> I do like this approach to composition/delegation, but it requires
> automatically adding a lot of methods to the delegator, i.e. Unicycle in
> this example, from all of its components, which feels kind of nasty and
> dangerous, especially since we allow dynamic addition of methods
> after-the-fact. In other words, you might add a method to Wheel, Frame or
> Seat at any time, which would presumably then also apply to Unicycle
> objects, potentially with unexpected consequences. It would be nice if the
> delegation was more limited than that. Go doesn't have this problem since
> you can't dynamically add methods – everything is known at compile time.
>
Yea, it's this kind of thing that makes it tricky in Julia.
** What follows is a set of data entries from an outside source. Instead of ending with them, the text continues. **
(* ===== verification/SkipFacts.v ===== *)
(** The skip list's invariant: one list of nodes in ascending order of their keys, every level a
    chain through it, the nodes disjoint ranges of the arena; and what the operations do to it. *)

From S2P Require Import Prelude Chains HeapBlocks Arena SkipLevels SkipList.
From stdpp Require Import options.

Import SkipList.

Module SkipFacts.

(** The process heap. *)
Abbreviation heap s := (Arena.mem (arena s)).

(** What never changes about a node: key, level and number of links. *)
Definition shape (s : st) (a : Z) : option (Z * Z * nat) :=
  (λ n, (key n, level n, length (next_ n))) <$> nodes s !! a.

(** The bytes of a node with [n] links. *)
Definition node_bytes (n : nat) : Z := sizeof_Node + 8 * (Z.of_nat n - 1).

Record skip_inv (sl : SkipList) (ns : list ent) (used : list (Z * Z)) (s : st) : Prop := {
  si_arena : Arena.arena_inv used (arena s);
  si_max : max_height_ sl = Z.of_nat (height_of sl) ∧ (1 ≤ height_of sl)%nat ∧ max_height_ sl < 2 ^ 31;
  si_head : ∃ k l, shape s (head_ sl) = Some (k, l, height_of sl);
  si_ent x : x ∈ ns → shape s (ea x) = Some (ek x, Z.of_nat (el x), el x) ∧ (1 ≤ el x ≤ height_of sl)%nat;
  si_nodup : NoDup (head_ sl :: (ea <$> ns));
  si_sorted : StronglySorted (λ x y, ek x < ek y) ns;
  si_levels : levels (nx s) (head_ sl) 0 (height_of sl) ns;
  si_nodes a k l n : shape s a = Some (k, l, n) → (0 < n)%nat ∧ (a, node_bytes n) ∈ used;
}.

(** Nodes are never changed but for their links, and never released. *)
Definition keeps (s s' : st) : Prop := ∀ a v, shape s a = Some v → shape s' a = Some v.

Section basic.
Implicit Types (s : st).

Lemma keeps_refl s : keeps s s.
Proof. by intros a v. Qed.

Lemma keeps_trans s1 s2 s3 : keeps s1 s2 → keeps s2 s3 → keeps s1 s3.
Proof. unfold keeps. eauto. Qed.

Lemma shape_key s a k l n : shape s a = Some (k, l, n) → key_of s a = Some k.
Proof. unfold shape, key_of. destruct (nodes s !! a); intros; simplify_eq/=; done. Qed.

Lemma shape_nx s a k l n i : shape s a = Some (k, l, n) → (i < n)%nat → is_Some (nx s i a).
Proof.
  unfold shape, nx. destruct (nodes s !! a) as [nd|]; intros; simplify_eq/=. by apply lookup_lt_is_Some.
Qed.

(** [Next] and [SetNext] on a link that exists. *)
Lemma Next_ok s p l q : nx s l p = Some q → Next p l s = Ok (q, s).
Proof. intros E. unfold Next. rewrite bind_get, E. done. Qed.

Lemma SetNext_ok s p l x : is_Some (nx s l p) →
  ∃ s', SetNext p l x s = Ok (tt, s') ∧ arena s' = arena s ∧ rands s' = rands s ∧
    (∀ a, shape s' a = shape s a) ∧
    ∀ l' b, nx s' l' b = if decide (l' = l ∧ b = p) then Some x else nx s l' b.
Proof.
  intros [q Hq]. unfold SetNext. mstep (Next_ok _ _ _ _ Hq). eexists. split; [done|]. split_and!; [done|done| |].
  - intros a. unfold shape. simpl. destruct (decide (a = p)) as [->|].
    + rewrite lookup_alter_eq. destruct (nodes s !! p); simpl; [|done]. by rewrite length_insert.
    + by rewrite lookup_alter_ne by done.
  - intros l' b. unfold nx in *. simpl. destruct (decide (b = p)) as [->|].
    + rewrite lookup_alter_eq. destruct (nodes s !! p) as [n|] eqn:E; simplify_eq/=.
      case_decide as Hd.
      * destruct Hd as [-> _]. apply list_lookup_insert_eq. by eapply lookup_lt_Some.
      * apply list_lookup_insert_ne. naive_solver.
    + rewrite lookup_alter_ne by done. rewrite decide_False by naive_solver. done.
Qed.

Definition same_nodes (s s' : st) : Prop :=
  arena s' = arena s ∧ rands s' = rands s ∧ ∀ a, shape s' a = shape s a.

#[global] Instance same_nodes_preorder : PreOrder same_nodes.
Proof.
  split; [by intros s|]. intros s1 s2 s3 (E1 & E2 & E3) (F1 & F2 & F3).
  split_and!; [congruence|congruence|]. intros a. by rewrite F3.
Qed.

#[export, program] Instance node_links : LinkStore st :=
  {| nxt := nx; next := Next; set_next := SetNext; linked := λ _, True; frame := same_nodes |}.
Next Obligation. done. Qed.
Next Obligation. intros. by apply Next_ok. Qed.
Next Obligation.
  intros s p l x _ Hs. destruct (SetNext_ok s p l x Hs) as (s' & E & H1 & H2 & H3 & H4). exists s'. done.
Qed.

Lemma sorted_app_inv ns1 ns2 : StronglySorted (λ x y, ek x < ek y) (ns1 ++ ns2) →
  StronglySorted (λ x y, ek x < ek y) ns1 ∧ StronglySorted (λ x y, ek x < ek y) ns2 ∧
  ∀ x y, x ∈ ns1 → y ∈ ns2 → ek x < ek y.
Proof.
  induction ns1 as [|z ns1 IH]; simpl; intros Hs; [split_and!; [constructor|done|set_solver]|].
  apply StronglySorted_inv in Hs as [Hs Hz]. rewrite Forall_forall in Hz. destruct (IH Hs) as (H1 & H2 & H3).
  split_and!; [|done|set_solver]. constructor; [done|]. rewrite Forall_forall. set_solver.
Qed.

Lemma keys_sorted_app ns1 ns2 :
  StronglySorted (λ x y, ek x < ek y) ns1 → StronglySorted (λ x y, ek x < ek y) ns2 →
  (∀ x y, x ∈ ns1 → y ∈ ns2 → ek x < ek y) → StronglySorted (λ x y, ek x < ek y) (ns1 ++ ns2).
Proof.
  intros H1 H2 H3. induction H1 as [|z ns1 Hs IH Hz]; simpl; [done|]. constructor; [set_solver|].
  rewrite Forall_forall in Hz |- *. set_solver.
Qed.

Lemma sorted_weak ns : StronglySorted (λ x y, ek x < ek y) ns → sorted_keys ns.
Proof.
  unfold sorted_keys. induction 1 as [|x ns Hs IH Hx]; constructor; [done|]. eapply Forall_impl; [exact Hx|].
  simpl. intros. lia.
Qed.

(** The list at a key. *)
Lemma sorted_split (k : Z) ns : StronglySorted (λ x y, ek x < ek y) ns →
  ∃ ns1 ns2, ns = ns1 ++ ns2 ∧ (∀ x, x ∈ ns1 → ek x < k) ∧ (∀ x, x ∈ ns2 → k ≤ ek x).
Proof. intros Hs. by apply keys_split, sorted_weak. Qed.

(** In a list without repetitions the height of a key is that of its node. *)
Lemma height_zero k ns : (∀ x, x ∈ ns → ek x ≠ k) → height k ns = 0%nat.
Proof.
  induction ns as [|y ns IH]; intros Hn; [done|]. simpl. rewrite (proj2 (Z.eqb_neq _ _)) by (apply Hn; set_solver).
  apply IH. set_solver.
Qed.

Lemma height_head x ns : StronglySorted (λ x y, ek x < ek y) (x :: ns) → height (ek x) (x :: ns) = el x.
Proof.
  intros [_ Hx]%StronglySorted_inv. rewrite Forall_forall in Hx. cbn [height foldr]. rewrite Z.eqb_refl.
  fold (height (ek x) ns). rewrite height_zero; [lia|]. intros y Hy ?. specialize (Hx y Hy). lia.
Qed.
End basic.

Section inv.
Context (sl : SkipList) (ns : list ent) (used : list (Z * Z)) (s : st) (Hi : skip_inv sl ns used s).
#[local] Set Default Proof Using "Hi".

Lemma si_nonzero x : x ∈ ns → ea x ≠ 0.
Proof.
  intros Hx. eapply (chain_nonzero (nx s 0) (head_ sl)); [apply Hi; destruct (si_max _ _ _ _ Hi); lia|].
  apply elem_of_cons. right. apply elem_of_lvl. exists x. split_and!; [done|done|].
  destruct (si_ent _ _ _ _ Hi x Hx). lia.
Qed.

Lemma si_head_nonzero : head_ sl ≠ 0.
Proof. destruct (si_levels _ _ _ _ Hi 0%nat) as (_ & ? & _); [|done]. destruct (si_max _ _ _ _ Hi). lia. Qed.

Lemma si_lvl_0 : lvl 0 ns = ea <$> ns.
Proof. apply lvl_0. intros x Hx. destruct (si_ent _ _ _ _ Hi x Hx). lia. Qed.

Lemma si_key x : x ∈ ns → key_of s (ea x) = Some (ek x).
Proof. intros Hx. eapply shape_key. by destruct (si_ent _ _ _ _ Hi x Hx). Qed.

(** The fuel of the loops: no more nodes in the list than in the arena. *)
Lemma si_size : (length ns ≤ size (nodes s))%nat.
Proof.
  rewrite <-(length_fmap ea), <-(size_dom (D := gset Z)).
  rewrite <-(size_list_to_set (C := gset Z) (ea <$> ns)) by (eapply NoDup_cons_1_2; apply Hi).
  apply subseteq_size. intros a (x & -> & Hx)%elem_of_list_to_set%list_elem_of_fmap. apply elem_of_dom.
  destruct (si_ent _ _ _ _ Hi x Hx) as [E _]. unfold shape in E. destruct (nodes s !! ea x); [eauto|done].
Qed.

(** A range the arena gives is no node. *)
Lemma si_fresh a n : (0 < n)%Z → Forall (apart (a, n)) used → shape s a = None.
Proof.
  intros Hn Ha. destruct (shape s a) as [[[k l] i]|] eqn:E; [|done]. exfalso.
  destruct (si_nodes _ _ _ _ Hi _ _ _ _ E) as [H0 Hu]. rewrite Forall_forall in Ha. specialize (Ha _ Hu).
  unfold apart, node_bytes, sizeof_Node in Ha. simpl in Ha. lia.
Qed.

Lemma si_split k ns1 ns2 :
  ns = ns1 ++ ns2 → (∀ x, x ∈ ns1 → ek x < k) → (∀ x, x ∈ ns2 → k ≤ ek x) →
  split_at (nx s) (key_of s) (head_ sl) 0 (height_of sl) k ns1 ns2.
Proof.
  intros E H1 H2. split; rewrite <-?E; [apply Hi| |done|done]. intros x Hx. split; [by apply si_key|by apply si_nonzero].
Qed.

(** The heap or the arena changed, but not the nodes. *)
Lemma si_frame a' r' used' : Arena.arena_inv used' a' → (∀ q, q ∈ used → q ∈ used') →
  skip_inv sl ns used' (mkSt a' (nodes s) r').
Proof.
  intros Ha Hu. split; [done|apply Hi..|]. intros a k l n Hs. destruct (si_nodes _ _ _ _ Hi _ _ _ _ Hs). auto.
Qed.
End inv.
End SkipFacts.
The obvious
problem is that you add a method (say cushiness to Frame) which makes
dispatch ambiguous. One could add higher-level dispatch rules, but that's
likely to add a lot of complexity.
On Thursday, October 22, 2015 at 7:03:43 AM UTC-6, Abe Schneider wrote:
>
> I think this is generally in-line with what I've been advocating for, and
> not that different from Scala's mix-ins:
>
> trait Wheel {
> // ...
> }
>
> trait Frame {
> // ...
> }
>
> class Unicycle extends trait Wheel, Frame {
> // ...
> }
>
> is essentially doing the same thing (i.e. copying the member variables and
> methods over).
>
>
I'm not familiar with Scala, so sorry if I'm telling you something you
know, but in go the member variables and methods are not copied over. The
Unicycle struct in go does not itself have those fields, the fields of the
struct do. In other words, defining
type Unicycle struct {
Frame
Wheel
Seat
}
Is exactly like declaring
type Unicycle struct {
Frame Frame
Wheel Wheel
Seat Seat
}
except that in the former case one can call unicycle.Cushiness() , and in
the latter one must call unicycle.Seat.Cushiness(). In particular, if you
swap out one Frame in the unicycle for a different Frame, the field values
change (the methods won't, since methods are with a type).